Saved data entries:
(** When no handler call on the scanned logs panics, a cycle of the second
    variant (which is skip-tolerant) with a window to scan advances to the
    target. *)
Lemma cycle_advances o lib net s t a chain C head logs w :
  let cfg := OperatorV2.NewLogTracerConfig s t a in
  readCheckpoint (offset_file w) = (C, None) ->
  LogTracer.chain_head chain = inr head ->
  LogTracer.chain_logs chain = inr logs ->
  C < LogTracer.target cfg C head ->
  (forall log,
      In log (filter (fun l => LogTracer.inWindow C (LogTracer.target cfg C head) l
                               && LogTracer.matches cfg l) logs) ->
      forall w1, exists res w2,
        OperatorV2.OnNewLog o lib net log w1 = (Returns res, w2)) ->
  fst (LogTracer.cycle cfg (o, lib, net) chain w)
  = Returns (LogTracer.Advanced (LogTracer.target cfg C head)).
Proof.
  intros cfg Hread Hhead Hlogs Hscan Htotal. unfold LogTracer.cycle.
  cbn [LogTracer.GetBlock HandlerV2]. unfold bind at 1.
  rewrite GetBlock_eq, Hread, Hhead.
  cbv zeta. destruct (Z.leb_spec (LogTracer.target cfg C head) C); [lia|].
  unfold LogTracer.FilterLogs. run. rewrite Hlogs.
  unfold LogTracer.window. run.
  match goal with
  | |- context [LogTracer.dispatch ?c ?hh ?l ?x] =>
      assert (forall log, In log l -> forall w0, exists res w',
                 LogTracer.OnNewLog (o, lib, net) log w0 = (Returns res, w'))
        as Htotal' by exact Htotal;
      destruct (dispatch_completes c hh l eq_refl Htotal' x) as (w2 & ->)
  end.
  reflexivity.
Qed.

Lemma firstn_whole {A} (l t : list A) k : firstn k l = l ++ t -> t = [].
Proof.
  intros E. apply (f_equal (@length A)) in E.
  rewrite length_app, length_firstn in E.
  destruct t; [reflexivity | simpl in E; lia].
Qed.

(** C9. The tracer both variants configure has window size 100 and
    confirmation lag 5, so the scan target of a cycle (after the spec) is
    min(C + 100, H - 5), and 155 for C = 100, H = 160. In a cycle of the
    second variant that reads checkpoint C, over a chain in chain order,
    the scanned logs are the matching logs of blocks C+1 .. target, in
    ascending (block, index) order; the handler is called on a prefix of
    them, in that order; a checkpoint write is the write of the target and
    comes after the handler has been called on, and has returned from,
    every scanned log; the checkpoint record is untouched unless the cycle
    advances, and then has the text of the target written over it; and
    when no handler call on a scanned log panics the cycle advances and
    every scanned log is dispatched. The first variant, which reads
    checkpoint 0, dispatches the same way. *)
Theorem C9_scan_window lib net :
  (forall s t a C H,
      LogTracer.target (OperatorV2.NewLogTracerConfig s t a) C H
      = Z.min (C + 100) (H - 5))
  /\ (forall t a C H,
      LogTracer.target (OperatorV1.NewLogTracerConfig t a) C H
      = Z.min (C + 100) (H - 5))
  /\ Z.min (100 + 100) (160 - 5) = 155
  /\ (forall o s t a chain logs C head w r w',
      let cfg := OperatorV2.NewLogTracerConfig s t a in
      let tgt := Z.min (C + 100) (head - 5) in
      let scanned :=
        filter (fun l => LogTracer.inWindow C tgt l && LogTracer.matches cfg l)
               logs in
      OperatorV2.GetBlock w = (Returns (C, None), w) ->
      LogTracer.chain_head chain = inr head ->
      LogTracer.chain_logs chain = inr logs ->
      StronglySorted LogTracer.log_lt logs ->
      LogTracer.cycle cfg (o, lib, net) chain w = (r, w') ->
      Forall (fun l => C + 1 <= BlockNumber l <= tgt) scanned
      /\ StronglySorted LogTracer.log_lt scanned
      /\ (exists k, LogTracer.dispatched (since w w') = firstn k scanned)
      /\ (forall n, In (EvSaveBlock n) (since w w') ->
          n = tgt
          /\ exists evs tail,
               since w w'
               = EvFilterLogs (C + 1) tgt :: evs ++ EvSaveBlock tgt :: tail
               /\ LogTracer.dispatched evs = scanned
               /\ LogTracer.handled evs = scanned
               /\ (forall m, ~ In (EvSaveBlock m) evs))
      /\ (offset_file w' = offset_file w
          \/ (offset_file w'
              = strconv.FormatUint tgt
                  ++ skipn (length (strconv.FormatUint tgt)) (offset_file w)
              /\ In (EvSaveBlock tgt) (since w w')))
      /\ ((forall log, In log scanned ->
              forall w1, exists res w2,
                OperatorV2.OnNewLog o lib net log w1 = (Returns res, w2)) ->
          C < tgt ->
          r = Returns (LogTracer.Advanced tgt)
          /\ LogTracer.dispatched (since w w') = scanned
          /\ offset_file w'
             = strconv.FormatUint tgt
                 ++ skipn (length (strconv.FormatUint tgt)) (offset_file w)))
  /\ (forall (o : OperatorV1.Operator) t a chain logs head w r w',
      let cfg := OperatorV1.NewLogTracerConfig t a in
      let tgt := Z.min (0 + 100) (head - 5) in
      let scanned :=
        filter (fun l => LogTracer.inWindow 0 tgt l && LogTracer.matches cfg l)
               logs in
      LogTracer.chain_head chain = inr head ->
      LogTracer.chain_logs chain = inr logs ->
      StronglySorted LogTracer.log_lt logs ->
      LogTracer.cycle cfg (o, lib, net) chain w = (r, w') ->
      StronglySorted LogTracer.log_lt scanned
      /\ (exists k, LogTracer.dispatched (since w w') = firstn k scanned)
      /\ (forall n, In (EvSaveBlock n) (since w w') ->
          n = tgt
          /\ exists evs tail,
               since w w'
               = EvFilterLogs (0 + 1) tgt :: evs ++ EvSaveBlock tgt :: tail
               /\ LogTracer.dispatched evs = scanned
               /\ LogTracer.handled evs = scanned)).
Proof.
  split; [reflexivity|]. split; [reflexivity|]. split; [reflexivity|]. split.
  - intros o s t a chain logs C head w r w' cfg tgt scanned
           Eg Hhead Hlogs Hsorted E.
    assert (tgt = LogTracer.target cfg C head) as Htarget by reflexivity.
    assert (readCheckpoint (offset_file w) = (C, None)) as Hread.
    { rewrite GetBlock_eq in Eg. inversion Eg as [Hc]. rewrite Hc. reflexivity. }
    split.
    { apply Forall_forall. intros l Hl. apply filter_In in Hl.
      destruct Hl as [_ Hl]. apply andb_true_iff in Hl. destruct Hl as [Hl _].
      unfold LogTracer.inWindow in Hl. apply andb_true_iff in Hl.
      rewrite Z.ltb_lt, Z.leb_le in Hl. lia. }
    split; [apply filter_sorted; assumption|].
    destruct (cycle_trace cfg (o, lib, net) (HandlerV2_quiet o lib net)
                (fun n w r w' (E : LogTracer.SaveBlock (o, lib, net) n w = (r, w')) =>
                   f_equal trace (f_equal snd (eq_trans (eq_sym E) (SaveBlock_eq n w))))
                (fun w r w' (E : LogTracer.GetBlock (o, lib, net) w = (r, w')) =>
                   f_equal trace (f_equal snd (eq_trans (eq_sym E) (GetBlock_eq w))))
                chain w r w' C w head logs Eg Hhead Hlogs E)
      as (Hprefix & Hsave & Hadv).
    fold tgt scanned in Hprefix, Hsave, Hadv. rewrite <- Htarget in *.
    split; [exact Hprefix|]. split.
    { intros n Hin. destruct (Hsave n Hin) as (Hn & _ & Hrest). tauto. }
    pose proof (cycle_file o lib net cfg chain w r w' E) as Hf.
    split.
    { destruct Hf as [[Hf _]|(n & Hr & Hf)]; [left; assumption|].
      right. destruct (Hadv n Hr) as [-> Hin]. split; assumption. }
    intros Htotal Hscan.
    pose proof (cycle_advances o lib net s t a chain C head logs w
                  Hread Hhead Hlogs Hscan Htotal) as Hr.
    fold cfg in Hr. rewrite E in Hr. cbn [fst] in Hr. rewrite <- Htarget in Hr.
    split; [exact Hr|].
    destruct (Hadv tgt Hr) as [_ Hin].
    destruct (Hsave tgt Hin) as (_ & _ & evs & tail & Hsince & Hd & _ & _).
    destruct Hprefix as (k & Hk).
    split.
    { rewrite Hsince in Hk |- *. cbn [LogTracer.dispatched] in *.
      rewrite dispatched_app in Hk |- *. rewrite Hd in Hk |- *.
      rewrite (firstn_whole _ _ _ (eq_sym Hk)). apply app_nil_r. }
    destruct Hf as [[_ Hf]|(n & Hr' & Hf)].
    + exfalso. exact (Hf tgt Hr).
    + rewrite Hr in Hr'. inversion Hr'; subst n. exact Hf.
  - intros o t a chain logs head w r w' cfg tgt scanned Hhead Hlogs Hsorted E.
    split; [apply filter_sorted; assumption|].
    destruct (cycle_trace cfg (o, lib, net) (HandlerV1_quiet o lib net)
                (fun n w r w' (E : LogTracer.SaveBlock (o, lib, net) n w = (r, w')) =>
                   f_equal trace (f_equal snd (eq_sym E)))
                (fun w r w' (E : LogTracer.GetBlock (o, lib, net) w = (r, w')) =>
                   f_equal trace (f_equal snd (eq_sym E)))
                chain w r w' 0 w head logs eq_refl Hhead Hlogs E)
      as (Hprefix & Hsave & _).
    split; [exact Hprefix|].
    intros n Hin. destruct (Hsave n Hin) as (Hn & _ & evs & tail & H1 & H2 & H3 & _).
    split; [exact Hn|]. exists evs, tail. repeat split; assumption.
Qed.

Lemma C9_scan_window_witness :
  let logs := [Sample.log 100 0; Sample.log 101 0; Sample.log 101 1;
               Sample.log 150 0; Sample.log 155 0; Sample.log 156 0;
               Sample.log 160 2] in
  let chain := LogTracer.mkChain (inr 160) (inr logs) in
  let w := mkWorld 0 (strconv.FormatUint 100) [] in
  let run := LogTracer.cycle Sample.tracer
               (Sample.operator false, Sample.lib, Sample.net) chain w in
  OperatorV2.GetBlock w = (Returns (100, None), w)
  /\ StronglySorted LogTracer.log_lt logs
  /\ fst run = Returns (LogTracer.Advanced 155)
  /\ LogTracer.dispatched (since w (snd run))
     = [Sample.log 101 0; Sample.log 101 1; Sample.log 150 0; Sample.log 155 0]
  /\ offset_file (snd run) = strconv.FormatUint 155.
Proof.
  intros logs chain w run.
  assert (OperatorV2.GetBlock w = (Returns (100, None), w)) as Hget
    by (vm_compute; reflexivity).
  assert (StronglySorted LogTracer.log_lt logs) as Hsorted.
  { repeat constructor; unfold LogTracer.log_lt; simpl; lia. }
  split; [exact Hget|]. split; [exact Hsorted|].
  destruct (proj1 (proj2 (proj2 (proj2 (C9_scan_window Sample.lib Sample.net))))
              (Sample.operator false) 12 [] [] chain logs 100 160 w
              (fst run) (snd run) Hget eq_refl eq_refl Hsorted
              (surjective_pairing run))
    as (_ & _ & _ & _ & _ & Hadv).
  destruct Hadv as (Hr & Hd & Hf).
  - intros log Hin. vm_compute in Hin.
    repeat (destruct Hin as [<-|Hin]; [intros w1; eexists _, _; lazy; reflexivity|]).
    contradiction.
  - reflexivity.
  - split; [exact Hr|]. split; [exact Hd | exact Hf].
Defined.

(** * Further properties *)

(** ** Reading the checkpoint record *)

Lemma TrimLeft_padding pre s :
  Forall isPadding pre ->
  Bytes.TrimLeft (pre ++ s) Bytes.cutset = Bytes.TrimLeft s Bytes.cutset.
Proof.
  induction 1 as [|b pre Hb _ IH]; [reflexivity|].
  cbn [app Bytes.TrimLeft]. unfold isPadding in Hb. rewrite Hb. exact IH.
Qed.

Lemma TrimLeft_all_padding s :
  Forall isPadding s -> Bytes.TrimLeft s Bytes.cutset = [].
Proof.
  intros H. rewrite <- (app_nil_r s). rewrite TrimLeft_padding by assumption.
  reflexivity.
Qed.

Lemma TrimLeft_head b s :
  Bytes.in_set Bytes.cutset b = false ->
  Bytes.TrimLeft (b :: s) Bytes.cutset = b :: s.
Proof. intros H. cbn [Bytes.TrimLeft]. rewrite H. reflexivity. Qed.

Lemma TrimLeft_length s set :
  (length (Bytes.TrimLeft s set) <= length s)%nat.
Proof.
  induction s as [|b s IH]; cbn [Bytes.TrimLeft]; [lia|].
  destruct (Bytes.in_set set b); simpl; lia.
Qed.

Lemma Trim_length s set : (length (Bytes.Trim s set) <= length s)%nat.
Proof.
  unfold Bytes.Trim, Bytes.TrimRight. rewrite length_rev.
  pose proof (TrimLeft_length (rev (Bytes.TrimLeft s set)) set) as H1.
  pose proof (TrimLeft_length s set) as H2.
  rewrite length_rev in H1. lia.
Qed.

Lemma TrimLeft_solid text rest :
  Forall (fun b => Bytes.in_set Bytes.cutset b = false) text -> text <> [] ->
  Bytes.TrimLeft (text ++ rest) Bytes.cutset = text ++ rest.
Proof.
  intros Ht Hne. destruct text as [|b t]; [congruence|].
  inversion Ht; subst. cbn [app]. apply TrimLeft_head. assumption.
Qed.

• [Your instructions]:
Among the records, find every line holding the word "that" and copy it.

• [Answer to this task]:
    second variant that reads checkpoint C, over a chain in chain order,
    them, in that order; a checkpoint write is the write of the target and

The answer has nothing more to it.